Cooking Tips for your Christmas Meats.

How to cook your favorite Christmas Meats!

When it comes to Christmas, cooking is often the most stressful part.

We have all you need in the kitchen to make your meat preparation and cooking as seamless and relaxed as possible.


Glazed Ham

What you need?

Leg of cooked ham (half or whole), whole cloves to stud, 1 cup orange juice, 1/2 cup brown sugar, 5 Tbs honey, 2 Tbs Dijon mustard

What to do? 

Firstly preheat oven to 180°C, then prepare the glaze: combine juice, sugar, honey and mustard in a small bowl and whisk to combine.

Using a sharp knife carefully cut around the shank of the ham about 10cm from the end, carefully put the tip of the knife under the edge of the skin and gently remove the skin, you may need to use your fingers to gently ease the skin away from the layer of fat.

Score a criss cross pattern into the fat, but don’t cut right through to the ham. Place ham on a large baking dish lined with foil or baking paper & place a clove into the middle of each crisscross diamond space.

Using a pastry brush, or spoon, glaze the ham evenly & cook for 30 – 45 mins, basting several times during cooking.

Stand the ham for at least 10 mins before carving & brush a final glaze over the ham just before serving.

How long do I cook my chook?

Overcooking your chicken will cause it to dry out. As a guide, a 1.5kg whole stuffed chicken takes about 30 minutes per 500g of weight to cook in an oven preheated to 180°C.
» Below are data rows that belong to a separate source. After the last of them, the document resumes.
(* ===== verification/BinaryIO.v ===== *)
(** * Protocol: the bounded binary reader and writer, and protocol negotiation.

    [Protocol/BinaryIO.h] and [Protocol/BinaryIO.cpp].  A reader is its input span, its byte order
    and its position; every read returns its result and the reader it leaves.  A writer is its
    bytes, its limit and its order; every write takes the outcome of the one allocation it can
    make ([mBytes.resize]) and returns its status and the writer it leaves.  [float] and [double]
    values are their IEEE bit patterns, which is all [std::bit_cast] exposes of them. *)

From S2P Require Import Prelude CoreError Utf8.

Module BinaryIO.

(** A value cast to the enum that is none of its enumerators is [ByteOrder_Other]. *)
Inductive ByteOrder : Type :=
| BigEndian
| LittleEndian
| ByteOrder_Other.

#[export] Instance ByteOrder_eq_dec : EqDecision ByteOrder.
Proof. solve_decision. Defined.

Definition MaximumBinaryBuffer : Z := 64 * 1024 * 1024.

Definition Fail (code : ErrorCode) : Status := Status.FailWithoutMessage code.

Definition Error {T : Type} (code : ErrorCode) : Result T := FromStatus (Fail code).

Definition Width (width : Z) : bool :=
  (width =? 1) || (width =? 2) || (width =? 4) || (width =? 8).

Definition Order (order : ByteOrder) : bool :=
  match order with BigEndian | LittleEndian => true | ByteOrder_Other => false end.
To test if the chicken is ready, insert a skewer into the thickest part of the thigh. If the juices run clear with no sign of pink, this indicates that the chicken is cooked. Cover the chicken loosely with foil and set aside for five to ten minutes to rest before carving or cutting into pieces to serve.

The difficult Turkey.....

Turkey breast is lean the lack of fat means it can easily dry out during the long cooking process. Covering the breast with strips of bacon or prosciutto can help to keep the moisture in and adds extra flavour. It's also important to baste the turkey with melted butter or pan juices to help hold in the moisture.

As with cooking any poultry, always double check that the turkey is properly cooked before serving. Your turkey should be piping hot all the way through with no pink meat left and the juices should run clear when the thickest part of the thigh and breast are pierced with a fork or skewer, as a guide approximately 45 minutes per kg.